If you enable moderation in your community, you should consider using these practices.

Develop a community usage policy

You should make the usage policy for content and discussions available and easy to find.

Here are some ideas for usage policy statements:

  • Don't use profanity.
  • Treat others with respect.
  • Stay on topic.

Encourage users to report abuse

You can design policies to ward off abusive or inappropriate posts. Early warning can make a big difference by preventing users from having a negative experience. Make the consequences for unacceptable behavior clear. Other community users are more likely to follow the guidelines when you enforce them quickly and publicly, for example, by removing or editing an offensive post. For more information about abuse reporting, see Setting up abuse reporting.

Designate more than one moderator per place

Relying on only one moderator can cause a bottleneck if that person becomes unavailable.
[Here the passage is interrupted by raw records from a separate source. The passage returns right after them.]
(* ===== verification/Tables.v ===== *)
(** Tables.v: the tables of a venue and of its events (src/src/modules/tables/
    application/tables.service.ts, infrastructure/tables.repository.ts), over the
    organizers and events of Organizers.v and Events.v and the holds of
    TableHolds.v.  The last part shows that the seating as a whole implements an
    abstract machine of leases. *)

From S2P Require Import Prelude Errors Values Hashing Store Context Organizers Events TableHolds.

Local Open Scope Z_scope.

Record CreateFloorSectionRequest : Type := {
  cfs_organizerId : string;
  cfs_name : string;
  cfs_description : option string
}.

Record CreateVenueTableRequest : Type := {
  cvt_organizerId : string;
  cvt_floorSectionId : option string;
  cvt_label : string;
  cvt_seatCount : jsnum;
  cvt_status : option VenueTableStatus
}.

Record CreateEventTableRequest : Type := {
  cet_organizerId : string;
  cet_eventId : string;
  cet_venueTableId : string;
  cet_priceMinor : jsnum;
  cet_currency : string;
  cet_status : option EventTableStatus
}.

(* ------------------------------------------------------------------ *)
(** ** The repository                                                   *)

Definition floor_section_of (w : world) (vt : venue_table) : option floor_section :=
  vt_floorSectionId vt ≫= fun f => floor_sections (seating w) !! f.

Definition findFloorSectionByOrganizer (organizerId floorSectionId : string)
  : op (option floor_section) :=
  reads (fun w =>
    f ← floor_sections (seating w) !! floorSectionId;
    if bool_decide (fs_organizerId f = organizerId) then Some f else None).

(** [findVenueTableById] *)
Definition findVenueTableById (venueTableId : string) : op (option (venue_table * option floor_section)) :=
  reads (fun w => vt ← venue_tables (seating w) !! venueTableId; Some (vt, floor_section_of w vt)).

Definition findVenueTableByOrganizer (organizerId venueTableId : string) : op (option venue_table) :=
  reads (fun w =>
    vt ← venue_tables (seating w) !! venueTableId;
    if bool_decide (vt_organizerId vt = organizerId) then Some vt else None).

Definition section_name_le (a b : floor_section) : Prop := String.leb (fs_name a) (fs_name b) = true.
#[export] Instance section_name_le_dec : RelDecision section_name_le.
Proof. intros a b. unfold section_name_le. apply _. Defined.

Definition label_le (a b : venue_table) : Prop := String.leb (vt_label a) (vt_label b) = true.
#[export] Instance label_le_dec : RelDecision label_le.
Proof. intros a b. unfold label_le. apply _. Defined.

Definition listFloorSectionsByOrganizer (organizerId : string) : op (list floor_section) :=
  let* rows := findMany floor_sections_t (fun f => bool_decide (fs_organizerId f = organizerId)) in
  ret (merge_sort section_name_le rows).

Definition listVenueTablesByOrganizer (organizerId : string)
  : op (list (venue_table * option floor_section)) :=
  reads (fun w =>
    (fun vt => (vt, floor_section_of w vt)) <$>
      merge_sort label_le
        (find_rows (fun vt => bool_decide (vt_organizerId vt = organizerId)) (venue_tables (seating w)))).

(** A table of an event with its relations and the section of its venue table. *)
Definition EventTableViewRecord : Type := EventTableRecord * option floor_section.

Definition event_table_view (w : world) (t : event_table) : option EventTableViewRecord :=
  r ← event_table_record w t; Some (r, floor_section_of w (etr_venueTable r)).

(** The order within an event: by status, or by price. *)
Definition status_rank (s : EventTableStatus) : Z :=
  match s with ET_AVAILABLE => 0 | ET_HELD => 1 | ET_UNAVAILABLE => 2 end.

Definition status_le (a b : event_table) : Prop := status_rank (et_status a) <= status_rank (et_status b).
#[export] Instance status_le_dec : RelDecision status_le.
Proof. intros a b. unfold status_le. apply _. Defined.

Definition price_le (a b : event_table) : Prop := et_priceMinor a <= et_priceMinor b.
#[export] Instance price_le_dec : RelDecision price_le.
Proof. intros a b. unfold price_le. apply _. Defined.

Definition of_event (eventId : string) (t : event_table) : bool := bool_decide (et_eventId t = eventId).
(** C18: Support reads leak no secret.  What staff sees of a request, and what the
    request leaves behind, is a function of the public part of the database: two
    databases that differ only in password and token hashes, sessions, checkout links
    and access codes, the raw bodies of providers and webhooks, idempotency keys,
    outbox payloads or the other columns [public] erases give the same answer, the
    same error and the same audit row, whatever is searched for. *)
Theorem support_reads_leak_nothing env icontains createdAt updatedAt scanId id u rq w1 w2
    (Hpublic : public w1 = public w2) :
  let run := support_route env icontains createdAt updatedAt scanId id u rq in
  (run w1).1 = (run w2).1 /\ public (run w1).2 = public (run w2).2.
Proof.
  intros run.
  assert (Hrun : secure Datatypes.id run).
  { unfold run, support_route. apply (secure_bind Datatypes.id); [| intros _; apply serve_secure | done].
    destruct (permissions_canActivate _ _); [apply secure_ret | apply secure_throw]. }
  assert (Hof : forall w, run (public w) = ((run w).1, public (run w).2)).
  { intros w. rewrite Hrun. by destruct (run w) as [[a | e] w']. }
  pose proof (Hof w1) as H1. rewrite Hpublic, Hof in H1.
  split; [exact (f_equal fst (eq_sym H1)) | exact (f_equal snd (eq_sym H1))].
Qed.

Lemma support_reads_leak_nothing_witness :
  SupportExample.w "hash" <> SupportExample.w "other" /\
  (SupportExample.run (GetUser "u1")).1 =
    (support_route SupportExample.env SupportExample.contains SupportExample.created SupportExample.created
       pretty "a1" (SupportExample.staff ADMIN) (GetUser "u1") (SupportExample.w "other")).1.
Proof.
  split.
  - intros H. apply (f_equal (fun w => user_passwordHash <$> users (catalog w) !! "u1")) in H.
    vm_compute in H. discriminate.
  - refine (proj1 (support_reads_leak_nothing SupportExample.env SupportExample.contains
      SupportExample.created SupportExample.created pretty "a1" (SupportExample.staff ADMIN) (GetUser "u1")
      (SupportExample.w "hash") (SupportExample.w "other") _)).
    reflexivity.
Defined.
(* ------------------------------------------------------------------ *)
(** ** The table, read as a specification                               *)

(** A value [setting] gives, against a kind of the table. *)
Definition meets (kd : kind) (v : option string) : bool :=
  match kd, v with
  | (KString | KOneOf _ | KNumber | KUrl | KSecret), None => false
  | (KOptionalString | KOptionalNumber | KOptionalUrl | KOptionalSecret | KOptionalBoolean
    | KOptionalProviderList | KOptionalCurrencyList | KOptionalUuidList), None => true
  | (KString | KOptionalString), Some _ => true
  | KOneOf l, Some s => bool_decide (s ∈ l)
  | (KNumber | KOptionalNumber), Some s => bool_decide (is_Some (finite_double s))
  | (KUrl | KOptionalUrl), Some s => bool_decide (is_Some (URL s))
  | (KSecret | KOptionalSecret), Some s => (16 <=? String.length s)%nat
  | KOptionalBoolean, Some s => bool_decide (toLowerCase s ∈ ["true"; "false"])
  | KOptionalProviderList, Some s =>
      negb (bool_decide (csv_entries s = [])) &&
      forallb (fun item => bool_decide (item ∈ SUPPORTED_PAYMENT_PROVIDERS)) (csv_entries s)
  | KOptionalCurrencyList, Some s =>
      negb (bool_decide (csv_entries s = [])) &&
      forallb (fun item => bool_decide (item ∈ SUPPORTED_CURRENCIES)) (csv_entries s)
  | KOptionalUuidList, Some s =>
      negb (bool_decide (csv_entries s = [])) && forallb is_uuid (csv_entries s)
  end.

Definition satisfies (env : ProcessEnv) (kk : string * kind) : Prop :=
  meets kk.2 (setting env kk.1) = true.

(** The table as the code applies it: the target environment of MoMo may be any
    text, or missing. *)
Definition applied_schema : list (string * kind) :=
  (fun kk => if bool_decide (kk.1 = "MTN_MOMO_TARGET_ENVIRONMENT") then (kk.1, KOptionalString) else kk)
    <$> validationSchema.

(** A refusal names the variable. *)
Definition names_key (key : string) (e : error) : Prop :=
  e = OtherError "Error" ("Missing required configuration value: " +:+ key) \/
  exists complaint, e = OtherError "Error" ("Configuration value " +:+ key +:+ " " +:+ complaint).

(** A getter does what the table says of its key, and returns a value in [spec]. *)
Definition getter {A} (key : string) (kd : kind) (m : env_op A) (spec : option string -> A -> Prop) : Prop :=
  forall env, wp m
    (fun a env' => env' = env /\ meets kd (setting env key) = true /\ spec (setting env key) a)
    (fun e env' => env' = env /\ meets kd (setting env key) = false /\ names_key key e) env.

Lemma missing_names key : names_key key (OtherError "Error" ("Missing required configuration value: " +:+ key)).
Proof. by left. Qed.

Lemma refused_names key complaint :
  names_key key (OtherError "Error" ("Configuration value " +:+ key +:+ " " +:+ complaint)).
Proof. right. by exists complaint. Qed.

Lemma required_getter key : getter key KString (getRequiredValue key) (fun v s => v = Some s).
Proof.
  intros env. unfold getRequiredValue. wp_run; cbn [meets].
  - rewrite H. by eauto using missing_names.
  - by rewrite H.
Qed.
Consider designating more than one moderator per place and more than one global moderator. Here's why:

  • The moderation queue for a given place is visible only to its moderators. It is not visible to moderators of other places.
  • Content set for moderation remains unpublished and invisible to the community until the moderator approves it.
  • Existing moderation requests cannot be routed to another moderation queue (for example, from a sub-space to the root space) after they appear in the moderator queue. They remain in the queue until they're moderated (that is, approved or rejected).
  • Users added as new moderators in a place won't see existing moderation requests in that place's moderation queue, only moderation requests that are posted after they became a moderator.